Enfim, espero que o José tenha vivido no seu proprio mundo de um jeito muito bom, e com certeza repleto de cuidados e sentimentos positivos.
Beijos Charlie =)
só eu lembrei do filme "O jardim secreto" qdo li???
Oi Charlie, sou da equipe do Gengibre, e sei que você tem um perfil lá. Meio desatualizadinho, mas tá valendo.

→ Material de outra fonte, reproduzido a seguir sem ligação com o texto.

(* ===== verification/Machine.v ===== *)
(** The machine the library runs on, and the functions the ncc translator
    makes of the sources.

    A computation is a state transformer over [world] that may leave early.
    The three ways out of a function body are those the translator and the
    macros of nc_exception.h produce: a plain C [return] (the macros [throw],
    [throwf], [require] and [try]), a [return] statement of the source, which
    the translator rewrites to "set __retval and go to finally", and
    [goto catch] (the macros [throw_silent] and [throw_errno]).  Undefined
    behaviour, abort(3) and exit(3) are values of [res], so a theorem can say
    that a call has none, or that it has one. *)

From S2P Require Import Prelude Types.

Declare Scope nc_scope.
Delimit Scope nc_scope with nc.
Open Scope Z_scope.

(** * Computations *)

Inductive crash :=
| NullDeref   (* a null pointer is dereferenced *)
| BadAccess   (* access outside an object, after free, or to an unset cell *)
| BadFree     (* free(3) of what malloc(3) did not return *)
| Aborted     (* abort(3) *)
| Exited (status : Z). (* exit(3): the process ends here *)

Inductive exit :=
| Leave (z : Z)    (* C return: neither labels nor destructors run *)
| Finally (z : Z)  (* __retval = z; goto finally *)
| Catch.           (* goto catch *)

Inductive res (A : Type) :=
| Ok (a : A) (w : world)
| Exit (x : exit) (w : world)
| Crash (c : crash)
| NoFuel.
Arguments Ok {A}.
Arguments Exit {A}.
Arguments Crash {A}.
Arguments NoFuel {A}.

Definition M (A : Type) : Type := world → res A.

#[export] Instance M_ret : MRet M := λ A a w, Ok a w.
#[export] Instance M_bind : MBind M := λ A B k c w,
  match c w with
  | Ok a w' => k a w'
  | Exit x w' => Exit x w'
  | Crash e => Crash e
  | NoFuel => NoFuel
  end.

Definition leave {A} (x : exit) : M A := λ w, Exit x w.
Definition crash_with {A} (e : crash) : M A := λ _, Crash e.
Definition out_of_fuel {A} : M A := λ _, NoFuel.
Definition get_world : M world := λ w, Ok w w.
Definition modify (f : world → world) : M unit := λ w, Ok tt (f w).
Definition when (b : bool) (c : M unit) : M unit := if b then c else mret tt.

(** [loop fuel f a] repeats [f] until it answers [inr]. *)
Fixpoint loop {A B} (fuel : nat) (f : A → M (A + B)) (a : A) : M B :=
  match fuel with
  | O => out_of_fuel
  | S n => r ← f a; match r with inl a' => loop n f a' | inr b => mret b end
  end.
Arguments loop : simpl never.

(** * The macros of nc_exception.h *)

(** The message goes to the log. *)
Definition throw {A} (msg : string) : M A := leave (Leave (-1)).

Definition throw_silent {A} : M A := leave Catch.
Definition throw_errno {A} (syscall : string) : M A := leave Catch.
Definition throw_fatal {A} (msg : string) : M A := crash_with Aborted.

Definition require (b : bool) : M unit :=
  if b then mret tt else throw "invalid argument(s)".

(** [try (f(...))], which ncc wraps around every statement that is a call. *)
Definition try_ (c : M Z) : M unit :=
  r ← c; if r =? 0 then mret tt else throw "".

(** * What ncc makes of a function *)

(** The source's [return z;]. *)
Definition return_ {A} (z : Z) : M A := leave (Finally z).

(** The end of every function: [catch: __retval = -1; ... finally: ...].  The
    result is __retval at the point where the destructors of the automatic
    objects follow. *)
Definition labels (body catch_code finally_code : M unit) : M Z := λ w,
  let to_finally z w1 :=
    match finally_code w1 with
    | Ok _ w2 => Ok z w2
    | Exit x w2 => Exit x w2
    | Crash e => Crash e
    | NoFuel => NoFuel
    end in
  match body w with
  | Ok _ w1 => to_finally 0 w1
  | Exit (Leave z) w1 => Exit (Leave z) w1
  | Exit (Finally z) w1 => to_finally z w1
  | Exit Catch w1 =>
      match catch_code w1 with
      | Ok _ w2 => to_finally (-1) w2
      | Exit (Finally z) w2 => to_finally z w2
      | Exit x w2 => Exit x w2
      | Crash e => Crash e
      | NoFuel => NoFuel
      end
  | Crash e => Crash e
  | NoFuel => NoFuel
  end.

Definition body (b : M unit) : M Z := labels b (mret tt) (mret tt).

(** The call of a function: a C [return] inside it ends it. *)
Definition func (m : M Z) : M Z := λ w,
  match m w with
  | Exit (Leave z) w' => Ok z w'
  | r => r
  end.

(** An automatic object: ncc emits [try (T_new(&x));] after the declarations
    and [destroy(T, &x);] before the final return. *)
Definition auto_ (new destroy : ptr → M (Z * ptr)) (k : ptr → M Z) : M Z :=
  '(rc, x) ← new None;
  if negb (rc =? 0) then throw "" else
  z ← k x;
  '(rc', _) ← destroy x;
  if negb (rc' =? 0) then leave (Leave (-1)) else
  mret z.

(** * Objects *)

Definition deref_obj {A} (sel : world → gmap loc A) (p : ptr) : M A := λ w,
  match p with
  | None => Crash NullDeref
  | Some l => match sel w !! l with Some a => Ok a w | None => Crash BadAccess end
  end.

Definition get_str : ptr → M string_t := deref_obj strs.
Definition get_ent : ptr → M list_entry_t := deref_obj ents.
Definition get_list : ptr → M list_t := deref_obj lists.
Definition get_hash : ptr → M hash_t := deref_obj hashes.

Definition get_file : ptr → M file_t := deref_obj files.

Definition set_obj {A} (sel : world → gmap loc A)
    (upd : (gmap loc A → gmap loc A) → world → world)
    (p : ptr) (f : A → A) : M unit := λ w,
  match p with
  | None => Crash NullDeref
  | Some l =>
      match sel w !! l with
      | Some a => Ok tt (upd <[l := f a]> w)
      | None => Crash BadAccess
      end
  end.

Definition mod_str : ptr → (string_t → string_t) → M unit := set_obj strs upd_strs.
Definition mod_ent : ptr → (list_entry_t → list_entry_t) → M unit :=
  set_obj ents upd_ents.
Definition mod_list : ptr → (list_t → list_t) → M unit := set_obj lists upd_lists.
Definition mod_hash : ptr → (hash_t → hash_t) → M unit := set_obj hashes upd_hashes.

Definition mod_file : ptr → (file_t → file_t) → M unit := set_obj files upd_files.

Definition get_sock : ptr → M socket_t := deref_obj (λ w, socks (net w)).
Definition get_session : ptr → M session_t := deref_obj (λ w, sessions (net w)).
Definition get_server : ptr → M server_t := deref_obj (λ w, servers (net w)).
Definition get_controller : ptr → M session_controller_t := deref_obj (λ w, controllers (net w)).
Definition get_var : ptr → M Z := deref_obj (λ w, vars (net w)).

Definition mod_sock : ptr → (socket_t → socket_t) → M unit :=
  set_obj (λ w, socks (net w)) (in_net upd_socks).
Definition mod_session : ptr → (session_t → session_t) → M unit :=
  set_obj (λ w, sessions (net w)) (in_net upd_sessions).
Definition mod_server : ptr → (server_t → server_t) → M unit :=
  set_obj (λ w, servers (net w)) (in_net upd_servers).
Definition set_var (p : ptr) (z : Z) : M unit :=
  set_obj (λ w, vars (net w)) (in_net upd_vars) p (λ _, z).

(** A location never used before. *)
Definition fresh_loc : M loc := λ w, Ok (next_loc w) (upd_next Pos.succ w).

(** One call of the allocator: does it succeed? *)
Definition allocator : M bool := λ w,
  Ok (negb (oom w (allocs w))) (upd_allocs S w).

(** [calloc(1, sizeof( *ptr))] of an object whose zeroed value is [z]. *)
Definition calloc_obj {A} (upd : (gmap loc A → gmap loc A) → world → world) (z : A) :
    M ptr :=
  ok ← allocator;
  if negb ok then mret None else
  l ← fresh_loc;
  modify (upd <[l := z]>);;
  mret (Some l).

Definition free_obj {A} (sel : world → gmap loc A)
    (upd : (gmap loc A → gmap loc A) → world → world) (p : ptr) : M unit := λ w,
  match p with
  | None => Ok tt w
  | Some l =>
      match sel w !! l with
      | Some _ => Ok tt (upd (delete l) w)
      | None => Crash BadFree
      end
  end.

(** A scalar variable of a function whose address is taken.  It lives in the
    frame of the function, however that ends. *)
Definition pop_var (l : loc) (c : M Z) : M Z := λ w,
  match c w with
  | Ok z w' => Ok z (in_net upd_vars (delete l) w')
  | Exit x w' => Exit x (in_net upd_vars (delete l) w')
  | r => r
  end.

Definition local_var (k : ptr → M Z) : M Z :=
  l ← fresh_loc;
  modify (in_net upd_vars <[l := 0]>);;
  pop_var l (k (Some l)).

(** * Characters in memory *)

Definition cells_of (s : bytes) : list cell := (Some <$> s) ++ [Some NUL].

(** The cells from where [c] points to the end of its block. *)
Definition cells_at (w : world) (c : cptr) : option (list cell) :=
  match c with
  | CBlk b o =>
      if o <? 0 then None else
      blk ← blocks w !! b; Some (drop (Z.to_nat o) (bdata blk))
  | CLit s o => if o <? 0 then None else Some (drop (Z.to_nat o) (cells_of s))
  end.

Definition ptr_add (c : cptr) (n : Z) : cptr :=
  match c with CBlk b o => CBlk b (o + n) | CLit s o => CLit s (o + n) end.

Definition non_null {A} (c : option A) : M A :=
  match c with Some c => mret c | None => crash_with NullDeref end.

Definition cells (c : cptr) : M (list cell) := λ w,
  match cells_at w c with Some l => Ok l w | None => Crash BadAccess end.

(** [*(c + i)] *)
Definition load (c : option cptr) (i : Z) : M ascii :=
  c ← non_null c;
  l ← cells (ptr_add c i);
  match head l with
  | Some (Some a) => mret a
  | _ => crash_with BadAccess
  end.

(** The [n] cells from [c] on, for memcpy(3). *)
Definition read_cells (c : option cptr) (n : Z) : M (list cell) :=
  c ← non_null c;
  l ← cells c;
  if bool_decide (Z.to_nat n ≤ length l)%nat then mret (take (Z.to_nat n) l)
  else crash_with BadAccess.

(** Overwrite part of a list of cells. *)
Definition splice (cs : list cell) (off : nat) (new : list cell) : list cell :=
  take off cs ++ new ++ drop (off + length new) cs.

(** Write cells at [c + i], for memcpy(3) and memset(3).  A literal is
    read-only. *)
Definition store (c : option cptr) (i : Z) (new : list cell) : M unit := λ w,
  match c with
  | None => Crash NullDeref
  | Some (CLit _ _) => Crash BadAccess
  | Some (CBlk b o) =>
      match blocks w !! b with
      | None => Crash BadAccess
      | Some blk =>
          if bool_decide (0 ≤ o + i ∧
               o + i + Z.of_nat (length new) ≤ Z.of_nat (length (bdata blk)))
          then Ok tt (upd_blocks
                 <[b := Block (splice (bdata blk) (Z.to_nat (o + i)) new) (bheap blk)]> w)
          else Crash BadAccess
      end
  end.

(** [memset(c + i, a, 1)] *)
Definition memset1 (c : option cptr) (i : Z) (a : ascii) : M unit :=
  store c i [Some a].

(** The characters before the first NUL; [None] if it is not found inside the
    block, or if an unset cell comes first. *)
Fixpoint scan_nul (cs : list cell) : option bytes :=
  match cs with
  | Some a :: r => if decide (a = NUL) then Some [] else cons a <$> scan_nul r
  | _ => None
  end.

Definition cstr_at (w : world) (c : cptr) : option bytes :=
  l ← cells_at w c; scan_nul l.

(** What a NUL-terminated [const char *] denotes. *)
Definition c_str (c : option cptr) : M bytes := λ w,
  match c with
  | None => Crash NullDeref
  | Some c => match cstr_at w c with Some s => Ok s w | None => Crash BadAccess end
  end.

Definition strlen (c : option cptr) : M Z := s ← c_str c; mret (Z.of_nat (length s)).

(** * malloc(3), free(3), realloc(3) *)

Definition malloc (n : Z) : M (option cptr) :=
  ok ← allocator;
  if negb ok then mret None else
  b ← fresh_loc;
  modify (upd_blocks <[b := Block (replicate (Z.to_nat n) None) true]>);;
  mret (Some (CBlk b 0)).

Definition free (c : option cptr) : M unit := λ w,
  match c with
  | None => Ok tt w
  | Some (CBlk b o) =>
      match blocks w !! b with
      | Some (Block _ true) =>
          if o =? 0 then Ok tt (upd_blocks (delete b) w) else Crash BadFree
      | _ => Crash BadFree
      end
  | Some (CLit _ _) => Crash BadFree
  end.

(** Always moves the block, so that a stale pointer is seen. *)
Definition realloc (c : option cptr) (n : Z) : M (option cptr) :=
  match c with
  | None => malloc n
  | Some c =>
      old ← cells c;
      new ← malloc n;
      match new with
      | None => mret None
      | Some _ =>
          free (Some c);;
          store new 0 (take (Z.to_nat n) old);;
          mret new
      end
  end.

(** memory.c: the new part is cleared through [*dest], which still holds the
    pointer that realloc(3) was given. *)
Definition mem_realloc (dest : option cptr) (old_size new_size : Z) :
    M (Z * option cptr) :=
  p ← realloc dest new_size;
  match p with
  | None => mret (-1, dest)
  | Some _ =>
      when ((0 <? old_size) && (old_size <? new_size))
        (store dest old_size (replicate (Z.to_nat (new_size - old_size)) (Some NUL)));;
      mret (0, p)
  end.

(** * Conversions between [char] and [int] (two's complement, 8-bit char) *)

Definition char_of_int (z : Z) : ascii := ascii_of_N (Z.to_N (z mod 256)).
Definition uchar (a : ascii) : Z := Z.of_N (N_of_ascii a).
Definition int_of_char (a : ascii) : Z :=
  if uchar a <? 128 then uchar a else uchar a - 256.

(** size_t is 64 bits wide. *)
Definition size_t (z : Z) : Z := z mod 2 ^ 64.

(** * System calls *)

(** The next reply of the system; it sets errno when it is negative. *)
Definition syscall (name : string) (args : list sysarg) : M sysret := λ w,
  match answers (sys w) with
  | [] => NoFuel
  | r :: rest =>
      Ok r (upd_sys (λ s, mk_system rest ((name, args) :: trace s)
              (if sys_ret r <? 0 then sys_errno r else errno s)) w)
  end.

Definition get_errno : M Z := λ w, Ok (errno (sys w)) w.
Definition set_errno (z : Z) : M unit :=
  modify (upd_sys (λ s, mk_system (answers s) (trace s) z)).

Não sei se você ja viu, mas o Gengibre tem players bem legais, que você costumiza e coloca no seu blog.
Fica a dica, pra incrementar aqui =)
Que historia linda!
Que historia linda!
Que historia linda!
Que historia linda!
Que historia linda!
essa história me fez lembrar de quando eu era criança e o progresso começava a chegar no bairro em que cresci e ainda havia lá do outro lado da rua um dos últimos casarões da época dos barões. aquele corredor imenso (quando se é criança tudo é muito grande)de tábua corrida e aqueles vários cômodos. era a casa de Dona Natália. exatamente como uma casa grande [e era] onde ainda podia se ver no porão algum resquício de onde antes tinha sido uma senzala. e Dona Natália tinha um filho [agora não vou me lembrar o nome dele] que também teve paralisia quando criança, assim como o José. vivia sob as mesmas condições. Dona Aurora e Dona Natália. e eu muito criança tinha aquela curiosidade me perguntando sempre "porque?". coisa que só muito tempo depois fui entender. e assim como você um belo dia me levaram para vê-lo. hoje eu entendo.